# My new house



## Surfingisfun001 (Sep 25, 2007)

Me and my 2 friends moved out of the house and built the SWEETEST bungalo ever right on the beach and have been camping there the past week. I probably won't be on here as much  since I'm rarely at home. Everything is good at home I just wanted to move out and our place is so bitchin we decided we're probably going to stay for a while. It's been helping my depression a lot too because at home I wake up and do nothing all day but when i wake up in a bungalo on the beach with my two good friends im just happy and have things to do, i can swim, and just hang. It's great. If anyone wants to come down and move in there is an extra sleeping bag


----------



## Rein (Apr 29, 2008)

Wow that sounds cool. I think theres nothing more fun then life on the beach 8) Great for you that u find a place that helps your depression getting better.


----------



## voidvoid (Sep 5, 2008)

Wow that is SO surf. Thats how the first surfers started out, I watched some documentary. But please dont dissapear from here Kenny, Get wireless internets or something. Or be back. DONT GO OFFLINE FOR GOOD.


----------



## SistA HazeL (Aug 10, 2008)

That's rad Kenny. The beach is the place to be. When you can, will u show us a pic, please? Thanks Kenny


----------



## peachy (Feb 9, 2008)

kenny you were in my dream last night, as with hazel, lynsey, robyn, crystal, and darren. 
we were all in the ocean swimming and there were humungo waves and you were trying to put a fish in my mouth.

oh, and your house sounds great 8) 
you're truly livin life man.


----------



## voidvoid (Sep 5, 2008)

I wish I were there.


----------



## Mark (Jul 21, 2008)

But what about Tsunamis Kenny? :shock:


----------



## Surfingisfun001 (Sep 25, 2007)

Just checkin in. This is week 2 of the bungalo. Everything is going well, I don't have much time but wanted to say hello to everyone and that I miss talkin to you guys.
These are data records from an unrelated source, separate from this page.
(** ** Rounding of the length multiplier *)

Lemma round_half_even_nearest (m k : positive) :
  let d := 2 ^ Z.pos k in
  let n := round_half_even m (Z.neg k) in
  0 <= n
  /\ 2 * Z.abs (n * d - Z.pos m) <= d
  /\ (2 * Z.abs (n * d - Z.pos m) = d -> Z.even n = true).
Proof.
  intros d n. unfold n, round_half_even. rewrite Z.pow_pos_fold. fold d.
  assert (Hd : 0 < d) by (apply Z.pow_pos_nonneg; lia).
  clearbody d.
  pose proof (Z.div_mod (Z.pos m) d ltac:(lia)) as Hdiv.
  pose proof (Z.mod_pos_bound (Z.pos m) d Hd) as Hmod.
  assert (Hq : 0 <= Z.pos m / d) by (apply Z.div_pos; lia).
  set (q := Z.pos m / d) in *. set (r := Z.pos m mod d) in *.
  destruct (Z.compare_spec (2 * r) d) as [Hcmp|Hcmp|Hcmp].
  - destruct (Z.even q) eqn:Heven.
    + split; [lia|]. split; [lia|]. intros _. exact Heven.
    + split; [lia|]. split; [lia|]. intros _.
      rewrite Z.even_add, Heven. reflexivity.
  - split; [lia|]. split; [lia | intros Htie; exfalso; lia].
  - split; [lia|]. split; [lia | intros Htie; exfalso; lia].
Qed.

(** X23: the integer that [round] makes of a finite float multiplier,
    and that the script writes to [frame_map_new], is a nearest integer:
    it differs from the multiplier by at most one half, and by exactly
    one half only when it is even.  A multiplier without a fractional
    part is taken as it is. *)
Theorem py_round_nearest (f : float) (sg : bool) (m : positive) (e n : Z) :
  Prim2SF f = S754_finite sg m e ->
  py_round (PFloat f) = Ok n ->
  let v := if sg then Z.neg m else Z.pos m in
  match e with
  | Zneg k =>
      2 * Z.abs (n * 2 ^ Z.pos k - v) <= 2 ^ Z.pos k
      /\ (2 * Z.abs (n * 2 ^ Z.pos k - v) = 2 ^ Z.pos k -> Z.even n = true)
  | _ => n = v * 2 ^ e
  end.
Proof.
  intros Hf Hn v. simpl in Hn. rewrite Hf in Hn. injection Hn as <-.
  destruct e as [|k|k].
  - unfold v. destruct sg; simpl; lia.
  - unfold v, round_half_even. destruct sg; lia.
  - destruct (round_half_even_nearest m k) as (Hpos & Hnear & Htie).
    unfold v. destruct sg.
    + replace (- round_half_even m (Z.neg k) * 2 ^ Z.pos k - Z.neg m)
        with (- (round_half_even m (Z.neg k) * 2 ^ Z.pos k - Z.pos m))
        by lia.
      rewrite Z.abs_opp, Z.even_opp. auto.
    + auto.
Qed.

Lemma py_round_nearest_witness :
  2 * Z.abs (2 * 2 ^ 51 - 5629499534213120) <= 2 ^ 51
  /\ (2 * Z.abs (2 * 2 ^ 51 - 5629499534213120) = 2 ^ 51 ->
      Z.even 2 = true).
Proof.
  apply (py_round_nearest 2.5%float false 5629499534213120 (-51) 2);
    vm_compute; reflexivity.
Defined.

(** ** Loading a font *)

Lemma font_by_name_found (fonts : list font) (name : string) :
  name ∈ font_name <$> fonts ->
  exists f, font_by_name fonts name = Ok f /\ f ∈ fonts /\ font_name f = name.
Proof.
  intros Hin. apply list_elem_of_fmap in Hin as (f & Hname & Hf).
  unfold font_by_name.
  destruct (list_find (fun f => font_name f = name) fonts) as [[i g]|] eqn:Hfind.
  - apply list_find_Some in Hfind as (Hi & Hg & _).
    exists g. split; [reflexivity|]. split; [|assumption].
    eapply list_elem_of_lookup_2. eassumption.
  - apply list_find_None in Hfind. rewrite Forall_forall in Hfind.
    exfalso. apply (Hfind f Hf). auto.
Qed.

Lemma first_new_font_spec (original_fonts names : list string)
    (fonts : list font) :
  (forall name, name ∈ names -> name ∈ font_name <$> fonts) ->
  (exists f, first_new_font original_fonts names fonts = Ok (Some f)
             /\ f ∈ fonts /\ font_name f ∈ names
             /\ font_name f ∉ original_fonts)
  \/ (first_new_font original_fonts names fonts = Ok None
      /\ forall name, name ∈ names -> name ∈ original_fonts).
Proof.
  induction names as [|name rest IH]; intros Hnames.
  - right. split; [reflexivity|]. intros name Hin.
    apply elem_of_nil in Hin. contradiction.
  - simpl. case_bool_decide as Hold.
    + destruct IH as [(f & Hf & Hin & Hname & Hnew)|[Hnone Hall]].
      * intros n Hn. apply Hnames. right. assumption.
      * left. exists f. repeat split; try assumption. right. assumption.
      * right. split; [assumption|]. intros n Hn.
        apply elem_of_cons in Hn as [->|Hn]; auto.
    + left. destruct (font_by_name_found fonts name) as (f & Hf & Hin & Hname).
      { apply Hnames. left. }
      exists f. rewrite Hf. simpl. rewrite Hname.
      repeat split; try assumption. left.
Qed.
PS: If you want to see pictures of my bungalo check out my facebook


----------



## AntiSocial (Jul 12, 2008)

surfingisfun001 said:


> Just checkin in. This is week 2 of the bungalo. Everything is going well, I don't have much time but wanted to say hello to everyone and that I miss talkin to you guys.
> 
> PS: If you want to see pictures of my bungalo check out my facebook


hwy kenny whassup???


----------



## Surfingisfun001 (Sep 25, 2007)

hey noting much. just gettin ready to cruize back to the bungalo. pray for NO RAIN!!!!


----------



## peachy (Feb 9, 2008)

oop. looks like that prayin didn't go as planned...


----------